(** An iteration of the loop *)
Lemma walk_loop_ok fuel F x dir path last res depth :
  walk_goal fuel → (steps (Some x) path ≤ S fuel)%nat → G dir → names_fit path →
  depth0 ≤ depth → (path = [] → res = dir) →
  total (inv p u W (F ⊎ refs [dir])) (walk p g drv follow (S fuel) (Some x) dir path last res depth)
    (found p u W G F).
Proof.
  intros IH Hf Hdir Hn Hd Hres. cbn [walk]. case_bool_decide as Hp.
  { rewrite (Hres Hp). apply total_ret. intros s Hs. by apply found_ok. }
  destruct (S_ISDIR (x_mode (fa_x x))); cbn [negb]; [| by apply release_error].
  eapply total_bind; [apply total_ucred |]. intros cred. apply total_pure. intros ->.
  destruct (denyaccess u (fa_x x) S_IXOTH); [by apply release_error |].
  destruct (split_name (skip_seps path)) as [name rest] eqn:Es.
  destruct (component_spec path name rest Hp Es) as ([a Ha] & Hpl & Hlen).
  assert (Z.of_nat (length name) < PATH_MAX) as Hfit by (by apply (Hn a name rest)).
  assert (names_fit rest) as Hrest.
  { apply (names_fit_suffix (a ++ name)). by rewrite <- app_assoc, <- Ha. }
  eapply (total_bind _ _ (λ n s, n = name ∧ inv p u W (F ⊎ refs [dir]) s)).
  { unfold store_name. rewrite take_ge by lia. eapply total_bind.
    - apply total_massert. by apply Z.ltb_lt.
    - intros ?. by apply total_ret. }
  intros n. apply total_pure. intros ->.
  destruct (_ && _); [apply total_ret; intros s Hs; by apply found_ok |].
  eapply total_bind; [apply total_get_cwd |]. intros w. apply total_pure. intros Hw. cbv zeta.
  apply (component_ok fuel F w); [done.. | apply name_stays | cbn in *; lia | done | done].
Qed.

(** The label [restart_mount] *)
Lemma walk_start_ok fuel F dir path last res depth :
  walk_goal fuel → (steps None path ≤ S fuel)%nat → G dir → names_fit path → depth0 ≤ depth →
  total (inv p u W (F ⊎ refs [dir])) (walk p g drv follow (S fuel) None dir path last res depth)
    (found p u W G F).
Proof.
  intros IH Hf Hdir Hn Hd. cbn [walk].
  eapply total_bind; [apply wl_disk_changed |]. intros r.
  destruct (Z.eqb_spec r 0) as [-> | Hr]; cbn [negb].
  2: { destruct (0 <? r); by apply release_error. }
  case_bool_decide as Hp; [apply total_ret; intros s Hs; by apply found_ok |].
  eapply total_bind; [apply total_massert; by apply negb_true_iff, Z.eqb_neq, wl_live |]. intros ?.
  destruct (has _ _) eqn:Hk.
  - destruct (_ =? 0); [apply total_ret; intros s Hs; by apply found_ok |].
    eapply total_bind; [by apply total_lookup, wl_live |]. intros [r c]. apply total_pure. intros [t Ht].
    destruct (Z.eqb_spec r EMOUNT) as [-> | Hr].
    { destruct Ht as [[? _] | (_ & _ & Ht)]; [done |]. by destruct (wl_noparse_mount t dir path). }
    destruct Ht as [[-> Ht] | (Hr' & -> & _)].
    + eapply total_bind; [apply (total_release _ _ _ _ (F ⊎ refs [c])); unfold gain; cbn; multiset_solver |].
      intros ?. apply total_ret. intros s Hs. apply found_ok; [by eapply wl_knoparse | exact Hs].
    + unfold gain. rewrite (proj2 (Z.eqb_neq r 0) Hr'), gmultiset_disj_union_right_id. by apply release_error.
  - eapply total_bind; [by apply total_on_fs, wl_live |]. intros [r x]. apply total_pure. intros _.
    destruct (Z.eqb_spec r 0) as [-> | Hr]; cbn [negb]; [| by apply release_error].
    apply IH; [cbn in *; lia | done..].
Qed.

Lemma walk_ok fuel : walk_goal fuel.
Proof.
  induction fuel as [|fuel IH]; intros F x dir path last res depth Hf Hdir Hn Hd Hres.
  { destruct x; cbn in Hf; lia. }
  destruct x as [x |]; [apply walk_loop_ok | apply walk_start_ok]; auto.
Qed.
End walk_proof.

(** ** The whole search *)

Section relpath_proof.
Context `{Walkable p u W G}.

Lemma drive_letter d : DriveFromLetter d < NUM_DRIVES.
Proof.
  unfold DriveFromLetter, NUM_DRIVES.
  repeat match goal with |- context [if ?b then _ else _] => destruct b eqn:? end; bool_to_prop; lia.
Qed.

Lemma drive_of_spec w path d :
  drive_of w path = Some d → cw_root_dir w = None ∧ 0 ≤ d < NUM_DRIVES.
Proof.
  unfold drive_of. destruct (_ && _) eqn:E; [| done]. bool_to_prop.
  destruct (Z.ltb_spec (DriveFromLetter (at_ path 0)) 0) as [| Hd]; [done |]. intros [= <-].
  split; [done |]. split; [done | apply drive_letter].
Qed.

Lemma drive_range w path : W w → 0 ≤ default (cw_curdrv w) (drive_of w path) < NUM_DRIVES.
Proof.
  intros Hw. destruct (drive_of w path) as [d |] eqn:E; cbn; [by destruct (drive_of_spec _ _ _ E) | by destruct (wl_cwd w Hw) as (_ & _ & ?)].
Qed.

-=-=-

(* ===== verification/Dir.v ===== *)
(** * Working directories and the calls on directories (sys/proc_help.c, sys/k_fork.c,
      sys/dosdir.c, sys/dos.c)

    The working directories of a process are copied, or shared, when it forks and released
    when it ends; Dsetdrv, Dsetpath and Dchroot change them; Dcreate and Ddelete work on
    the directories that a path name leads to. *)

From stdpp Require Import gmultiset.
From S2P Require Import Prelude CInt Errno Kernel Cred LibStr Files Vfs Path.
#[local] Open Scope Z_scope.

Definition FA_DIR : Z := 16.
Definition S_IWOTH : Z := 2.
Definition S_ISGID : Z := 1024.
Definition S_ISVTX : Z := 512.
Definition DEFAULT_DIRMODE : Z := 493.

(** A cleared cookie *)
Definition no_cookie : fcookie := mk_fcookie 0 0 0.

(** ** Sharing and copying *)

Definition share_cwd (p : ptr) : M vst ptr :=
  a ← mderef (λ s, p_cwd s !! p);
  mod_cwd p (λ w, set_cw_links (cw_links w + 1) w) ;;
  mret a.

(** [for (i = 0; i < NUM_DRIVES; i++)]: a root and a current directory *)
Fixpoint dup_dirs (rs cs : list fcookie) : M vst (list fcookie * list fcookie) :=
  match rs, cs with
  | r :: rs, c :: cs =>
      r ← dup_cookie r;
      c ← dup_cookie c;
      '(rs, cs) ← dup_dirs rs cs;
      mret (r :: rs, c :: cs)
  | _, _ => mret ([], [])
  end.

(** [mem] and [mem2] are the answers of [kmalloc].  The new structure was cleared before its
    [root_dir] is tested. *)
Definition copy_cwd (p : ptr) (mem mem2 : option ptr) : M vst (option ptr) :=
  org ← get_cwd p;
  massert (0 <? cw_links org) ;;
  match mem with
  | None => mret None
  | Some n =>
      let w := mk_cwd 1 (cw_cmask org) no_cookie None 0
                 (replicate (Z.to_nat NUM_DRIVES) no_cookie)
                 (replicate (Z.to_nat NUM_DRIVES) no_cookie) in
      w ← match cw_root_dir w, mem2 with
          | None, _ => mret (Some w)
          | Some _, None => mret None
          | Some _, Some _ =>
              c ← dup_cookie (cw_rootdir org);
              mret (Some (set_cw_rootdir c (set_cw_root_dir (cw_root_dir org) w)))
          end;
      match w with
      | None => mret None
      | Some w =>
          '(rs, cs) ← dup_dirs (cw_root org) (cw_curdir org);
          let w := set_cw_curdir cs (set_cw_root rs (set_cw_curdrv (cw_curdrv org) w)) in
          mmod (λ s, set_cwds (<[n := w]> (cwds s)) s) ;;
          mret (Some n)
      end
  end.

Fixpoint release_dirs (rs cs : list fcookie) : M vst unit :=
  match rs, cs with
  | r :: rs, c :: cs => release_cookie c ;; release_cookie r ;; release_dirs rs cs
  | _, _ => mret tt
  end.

-=-=-

ACTION ITEM —
Search each line of the listing for the word "None", then state how many lines contain it and nothing else.

THE ANSWER —
8